Flint mayor: Water switch ‘risky’
FLINT, Mich.—Flint’s mayor reversed course Tuesday and recommended that the Michigan city beset by a manmade crisis that left the water supply contaminated with lead continue getting its drinking water from a Detroit-area system long term, saying a third switch would be too risky and expensive.
Flint would remain a customer of the Great Lakes Water Authority for the next 30 years under the proposal instead of transitioning to a new Flint-area pipeline as planned. A previous money-saving decision to join the Karegnondi Water Authority in 2013 set the stage for the disaster when state-appointed financial managers controlling Flint in 2014 decided to temporarily tap the Flint River while the regional pipeline to Lake Huron was being built.
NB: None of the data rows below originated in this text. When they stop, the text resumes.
Definition upload : M unit :=
  config <- getConfig ;;
  currentDir <- getCurrentDirectory ;;
  arduinoCli <- getArduinoCliPath ;;
  if (currentDir =? EmptyString)%string then
    showErrorMessage "No workspace folder found. Please open a folder first."
  else
    tell OutClear ;;
    tell OutShow ;;
    tryCatch
      ((* First compile *)
       tell (OutAppend ("--- Compiling Arduino sketch ---" ++ newline)) ;;
       runCommand (compileCommand arduinoCli config currentDir) currentDir ;;
       (* Then upload *)
       tell (OutAppend ("--- Uploading to Arduino ---" ++ newline)) ;;
       runCommand (uploadCommand arduinoCli config currentDir) currentDir ;;
       tell (OutAppend ("--- Upload Complete ---" ++ newline)) ;;
       showInformationMessage "Arduino upload completed successfully!")
      (fun error =>
         tell (OutAppend ("Error: " ++ errToString error ++ newline)) ;;
         showErrorMessage ("Upload failed: " ++ errToString error)).

(** *** LibraryManager *)

(** [Map<string, string>]: the entries in insertion order.  Keys are
    compared by SameValueZero; an object or array key is a fresh
    allocation of [JSON.parse], identical to no other key. *)
Definition JsMap : Type := list (value * value).

Definition sameValueZero (a b : value) : bool :=
  match a, b with
  | VUndefined, VUndefined | VNull, VNull => true
  | VBool x, VBool y => Bool.eqb x y
  | VNum x, VNum y => x =? y
  | VStr x, VStr y => (x =? y)%string
  | _, _ => false
  end.

Fixpoint mapSet (k v : value) (m : JsMap) : JsMap :=
  match m with
  | [] => [(k, v)]
  | (k', v') :: rest =>
      if sameValueZero k' k then (k', v) :: rest else (k', v') :: mapSet k v rest
  end.

Fixpoint mapHas (k : value) (m : JsMap) : bool :=
  match m with
  | [] => false
  | (k', _) :: rest => if sameValueZero k' k then true else mapHas k rest
  end.

Fixpoint mapGet (k : value) (m : JsMap) : value :=
  match m with
  | [] => VUndefined
  | (k', v) :: rest => if sameValueZero k' k then v else mapGet k rest
  end.

(** An element of the array [getAvailableLibrariesStreaming] resolves to. *)
Record AvailableLib : Type := mkAvailable { name : value; version : value }.

(** [interface Library], as the object literal [fetchLibraries] builds. *)
Definition mkLibrary (name version : value) (installed hasUpdate : bool)
    (latestVersion : value) : value :=
  VObj [("name", name); ("version", version); ("installed", VBool installed);
        ("hasUpdate", VBool hasUpdate); ("latestVersion", latestVersion)].
(* ===== verification/Batch.v ===== *)
(** * [augmentComparisonMatrix] of [src/src/App.js]: the batch runner

    The method walks the matrix row by row; for every populated cell it
    calls the comparator [fn] (which spawns an external process and
    returns a promise) and pushes the promise; when ten promises are in
    the array it awaits all of them ([Promise.all]) and empties the
    array; after the loop it awaits the last batch.  Each promise's
    callback sets [column.matches], increments [this.processed] and
    logs [processed/total].

    JavaScript runs the loop and the callbacks on one thread: a callback
    runs only while the loop is suspended at an [await].  The state
    [bstate] makes this explicit:
    - [bmatrix]: the matrix (the cells are updated in place);
    - [todo]: the positions the two [for] loops have still to visit;
    - [promises]: the positions whose promises are in the array;
    - [pending]: the comparisons issued and not yet completed, each with
      the [column] object its callback captured and the count its
      process will report;
    - [processed] and [log]: the counter and the reported values;
    - [bmode]: [Running] (the loop runs), [Barrier] (suspended at the
      [await] inside the loop), [Draining] (at the final [await]) or
      [Finished] (the method returned).
    [bstep] has one rule per transition; completions can happen in any
    order while the loop is suspended.

    The comparator is the interface [Comparator]: a function of the two
    version directories ([version_dir_map[column.left]],
    [version_dir_map[column.right]]) to the duplicated-line count. *)

From Stdlib Require Import QArith ZArith String.
From stdpp Require Import base list gmap strings.
From S2P Require Import Prelude JsNum Helpers Matrix.

(** What the batch runner needs of [compareVersionsJavaScript] and
    [compareVersionsPHP]: the count reported for two directories
    ([undefined] when a version has no directory).  Every comparison
    here settles with a count; in the code a comparison can also never
    settle (the JavaScript callback may throw in the ['exit'] handler,
    [Compare.js_task_exit_race]), and the loop then waits forever at its
    [await].  The theorems of this file are therefore about the runs
    that return and the states that are reached (partial correctness);
    that the runs of the model end holds of the model's comparator, not
    of the code's. *)
Class Comparator := compare_dirs : option string -> option string -> number.

Inductive mode := Running | Barrier | Draining | Finished.

#[export] Instance mode_eq_dec : EqDecision mode.
Proof. solve_decision. Defined.

(** A comparison in flight: its cell position, the captured [column]
    and the count its promise resolves to. *)
Record pending_cmp := mkPending {
  pc_row : nat;
  pc_col : nat;
  pc_column : cell;
  pc_count : number
}.

Record bstate := mkB {
  bmatrix : matrix;
  todo : list (nat * nat);
  promises : list (nat * nat);
  pending : list pending_cmp;
  processed : nat;
  log : list nat;
  bmode : mode
}.

(** The positions visited by [for (let rowIndex = 0; rowIndex <
    matrix.length; rowIndex++) for (let columnIndex = 0; columnIndex <
    matrix[rowIndex].length; columnIndex++)], from row [i] on (no step
    changes the length of a row). *)
Fixpoint positions_from (i : nat) (m : matrix) : list (nat * nat) :=
  match m with
  | [] => []
  | row :: m' => map (pair i) (seq 0 (length row)) ++ positions_from (S i) m'
  end.

Definition positions (m : matrix) : list (nat * nat) := positions_from 0 m.

(** The cell at a position holds a comparison. *)
Definition is_populated (m : matrix) (p : nat * nat) : bool :=
  match cell_at m p.1 p.2 with Some (Some _) => true | _ => false end.

(** [matrix[rowIndex][columnIndex] = column]. *)
Definition set_cell (m : matrix) (i j : nat) (x : option cell) : matrix :=
  alter (fun row => <[j := x]> row) i m.

Section Runner.
Context `{Comparator} (version_dir_map : gmap string string).

(** The count for a cell: [fn(version_dir_map[column.left],
    version_dir_map[column.right])]. *)
Definition compare_cell (c : cell) : number :=
  compare_dirs (version_dir_map !! c_left c) (version_dir_map !! c_right c).

(** The state in which the method starts ([processed] is 0 and the
    [promises] array empty). *)
Definition binit (m : matrix) : bstate :=
  mkB m (positions m) [] [] 0 [] Running.

Inductive bstep : bstate -> bstate -> Prop :=
(** [if (column)] fails: [null] (or no cell). *)
| step_skip m i j rest ps pd n l :
    (forall c, cell_at m i j <> Some (Some c)) ->
    bstep (mkB m ((i, j) :: rest) ps pd n l Running) (mkB m rest ps pd n l Running)
(** [promises.push(fn(...).then(...))], then the test
    [promises.length >= 10]. *)
| step_issue m i j rest ps pd n l c :
    cell_at m i j = Some (Some c) ->
    bstep (mkB m ((i, j) :: rest) ps pd n l Running)
          (mkB m rest (ps ++ [(i, j)]) (pd ++ [mkPending i j c (compare_cell c)]) n l
               (if decide (10 <= length (ps ++ [(i, j)])) then Barrier else Running))
(** A callback runs while the loop is suspended:
    [column.matches = count; matrix[rowIndex][columnIndex] = column;
     this.processed++; debug(processed/total)]. *)
| step_complete m td ps pd1 p pd2 n l md :
    md = Barrier \/ md = Draining ->
    bstep (mkB m td ps (pd1 ++ p :: pd2) n l md)
          (mkB (set_cell m (pc_row p) (pc_col p) (Some (set_matches (pc_column p) (pc_count p))))
               td ps (pd1 ++ pd2) (S n) (l ++ [S n]) md)
(** [await Promise.all(promises); promises = [];]. *)
| step_resume m td ps n l :
    bstep (mkB m td ps [] n l Barrier) (mkB m td [] [] n l Running)
(** The loops end: [await Promise.all(promises)] for the last batch. *)
| step_drain m ps pd n l :
    bstep (mkB m [] ps pd n l Running) (mkB m [] ps pd n l Draining)
(** [return matrix]. *)
| step_finish m ps n l :
    bstep (mkB m [] ps [] n l Draining) (mkB m [] ps [] n l Finished).

(** A cell with its count. *)
Definition fill_cell (c : cell) : cell := set_matches c (compare_cell c).

(** What the method computes, by its [.then((count) => column.matches =
    count)] (and what the specification asks of the batch comparator):
    every populated cell with its count in [matches], every [null] left
    alone.  The doc comment of the method (App.js, lines 320-325) also
    promises a [ratio] per cell; the method never sets one (the heatmap
    pass does, [Matrix.with_ratio]), and [batch_refines_spec] shows the
    [ratio] of every cell left as it was. *)
Definition augmentComparisonMatrix_spec (m : matrix) : matrix :=
  map (map (option_map fill_cell)) m.
End Runner.

(** One schedule among those [bstep] allows: the loop runs until it
    blocks, and the oldest pending comparison completes first. *)
Definition sched_step `{Comparator} (version_dir_map : gmap string string) (s : bstate) : option bstate :=
  let '(mkB m td ps pd n l md) := s in
  match md with
  | Running =>
      match td with
      | (i, j) :: rest =>
          match cell_at m i j with
          | Some (Some c) =>
              let ps' := ps ++ [(i, j)] in
              Some (mkB m rest ps' (pd ++ [mkPending i j c (compare_cell version_dir_map c)]) n l
                      (if decide (10 <= length ps') then Barrier else Running))
          | _ => Some (mkB m rest ps pd n l Running)
          end
      | [] => Some (mkB m [] ps pd n l Draining)
      end
  | Barrier | Draining =>
      match pd, td, md with
      | p :: pd', _, _ =>
          Some (mkB (set_cell m (pc_row p) (pc_col p) (Some (set_matches (pc_column p) (pc_count p))))
                    td ps pd' (S n) (l ++ [S n]) md)
      | [], _, Barrier => Some (mkB m td [] [] n l Running)
      | [], [], _ => Some (mkB m [] ps [] n l Finished)
      | [], _ :: _, _ => None
      end
  | Finished => None
  end.

Fixpoint run_sched `{Comparator} (version_dir_map : gmap string string) (fuel : nat) (s : bstate) : bstate :=
  match fuel with
  | O => s
  | S fuel' => match sched_step version_dir_map s with
               | Some s' => run_sched version_dir_map fuel' s'
               | None => s
               end
  end.

(** A sample run: six versions (fifteen comparisons, so one barrier),
    their directories, and a comparator that reports the total length of
    the two directory names. *)
Definition batch_versions : list string := ["1"; "2"; "3"; "4"; "5"; "6"]%string.

Definition batch_matrix : matrix := createRichMatrix sample_loc_map batch_versions.

Definition batch_dir_map : gmap string string :=
  list_to_map (map (fun v => (v, ("input/" ++ v ++ "/src")%string)) batch_versions).

Definition batch_comparator : Comparator := fun l r =>
  match l, r with
  | Some a, Some b => JFin (inject_Z (Z.of_nat (String.length a + String.length b)))
  | _, _ => JNaN
  end.

Definition pc_pos (p : pending_cmp) : nat * nat := (pc_row p, pc_col p).

(** The comparison at [(i, j)] has completed: its position was visited
    and it is no longer pending. *)
Definition completed (V : list (nat * nat)) (pd : list pending_cmp) (i j : nat) : Prop :=
  (i, j) ∈ V /\ (i, j) ∉ map pc_pos pd.

(** The measure of the runner: every step visits a position, completes a
    comparison or moves the loop past an [await]. *)
Definition mode_weight (md : mode) : nat :=
  match md with Barrier => 3 | Running => 2 | Draining => 1 | Finished => 0 end.

Definition bmeasure (s : bstate) : nat :=
  3 * length (todo s) + length (pending s) + mode_weight (bmode s).

(** The shape facts of the counters that every reachable state has. *)
Definition inflight_inv (s : bstate) : Prop :=
  length (pending s) <= length (promises s) /\ length (promises s) <= 10 /\
  (bmode s = Running -> length (promises s) < 10) /\
  (bmode s = Draining \/ bmode s = Finished -> todo s = []) /\
  (bmode s = Finished -> pending s = []).

(** The run invariant of [augmentComparisonMatrix] on the matrix [m]:
    a prefix [V] of the loop positions is visited, the pending
    comparisons carry their cell and count, the matrix is the
    specification on the completed cells and the input elsewhere, and
    [processed] and the log count the completed cells. *)
Definition run_inv `{Comparator} (version_dir_map : gmap string string) (m : matrix) (s : bstate) : Prop :=
  exists V,
    positions m = V ++ todo s /\
    Forall (fun p => pc_pos p ∈ V /\ cell_at m (pc_row p) (pc_col p) = Some (Some (pc_column p)) /\
                     pc_count p = compare_cell version_dir_map (pc_column p)) (pending s) /\
    NoDup (map pc_pos (pending s)) /\
    (forall i j, cell_at (bmatrix s) i j =
       if bool_decide (completed V (pending s) i j)
       then option_map (option_map (fill_cell version_dir_map)) (cell_at m i j) else cell_at m i j) /\
    (forall i, option_map length (bmatrix s !! i) = option_map length (m !! i)) /\
    processed s + length (pending s) = length (filter (fun p => is_populated m p = true) V) /\
    log s = seq 1 (processed s).

(** ** The loop positions and the in-place updates *)

Section Positions.
Lemma cell_at_cons row m i j : cell_at (row :: m) (S i) j = cell_at m i j.
Proof. reflexivity. Qed.

Lemma positions_from_shift i m :
  positions_from (S i) m = map (fun p => (S p.1, p.2)) (positions_from i m).
Proof.
  revert i. induction m as [|row m IH]; intros i; simpl; [done|].
  rewrite map_app, IH, map_map. f_equal.
Qed.

Lemma elem_of_positions m i j :
  (i, j) ∈ positions m <-> is_Some (cell_at m i j).
Proof.
  unfold positions. revert i. induction m as [|row m IH]; intros i; simpl.
  - unfold cell_at. simpl. split; [intros Hin; by apply list_elem_of_In in Hin | by intros []].
  - rewrite positions_from_shift, elem_of_app. split.
    + intros [Hin | Hin].
      * apply list_elem_of_In, in_map_iff in Hin as (k & Hk & Hs). injection Hk as <- <-.
        apply list_elem_of_In, elem_of_seq in Hs. unfold cell_at. simpl.
        apply lookup_lt_is_Some. lia.
      * apply list_elem_of_In, in_map_iff in Hin as ([a b] & Hab & Hin). injection Hab as <- <-.
        rewrite cell_at_cons. apply IH, list_elem_of_In, Hin.
    + intros Hs. destruct i as [|i].
      * left. unfold cell_at in Hs. simpl in Hs. apply lookup_lt_is_Some in Hs.
        apply list_elem_of_In, in_map_iff. exists j. split; [done|].
        apply list_elem_of_In, elem_of_seq. lia.
      * right. rewrite cell_at_cons in Hs. apply IH, list_elem_of_In in Hs.
        apply list_elem_of_In, in_map_iff. by exists (i, j).
Qed.

Lemma positions_from_fst i m a b : (a, b) ∈ positions_from i m -> i <= a.
Proof.
  revert i. induction m as [|row m IH]; intros i Hin; simpl in Hin;
    [by apply list_elem_of_In in Hin|].
  apply elem_of_app in Hin as [Hin | Hin].
  - by apply list_elem_of_In, in_map_iff in Hin as (k & [= <- <-] & _).
  - apply IH in Hin. lia.
Qed.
The river water was not treated to reduce corrosion for 18 months. As a result, lead leaching from old pipes and fixtures caused elevated levels in children and left residents to drink and bathe with bottled or filtered water.
“This protects residents from any potential fears or anxieties that would come from another change in our water source, especially at a time when the water has improved and is now meeting federal and state action level standards,” Mayor Karen Weaver said during a news conference at City Hall with top federal, state and local officials who supported her decision. “Ensuring the public’s health and safety is our No. 1 priority.”
During the public health emergency, there also were E. coli detections and high levels of a carcinogenic disinfectant byproduct. Experts suspect a deadly Legionnaires’ disease outbreak was tied to the water. Flint returned to the Great Lakes Water Authority, which services much of Detroit and the suburbs, in 2015.
Last June, Weaver—who was elected after the crisis exploded—reluctantly announced that the city of 100,000 residents would still switch to the Karegnondi Water Authority pipeline after the system was ready, even though she had threatened to break the agreement before concluding it would have been too difficult.
But she reevaluated that decision as a condition of Flint receiving $100 million in federal funding to address the disaster, the first wave of which is expected to arrive in May.
A dozen options were explored, and Weaver said staying with the Detroitarea system under a new 30-year contract and using the local county as a backup would be the cheapest, costing $269 million over 20 years and keeping already-high customer bills in check. Flint estimates it would save $58 million by not having to upgrade its own troubled water plant to treat water coming from the new pipeline—more if the facility is closed. The savings could be used as part of a $177 million update of the city’s aging and deteriorating distribution system, including fixing leaky water mains and replacing 18,000 lead service lines, said David Sabuda, Flint’s interim chief financial officer.
The city remains on the hook for $7 million annual bond payments to the Karegnondi Water Authority, but Weaver said that cost would be offset by credits from the Detroit-area authority in exchange for gaining Flint’s water rights to the KWA.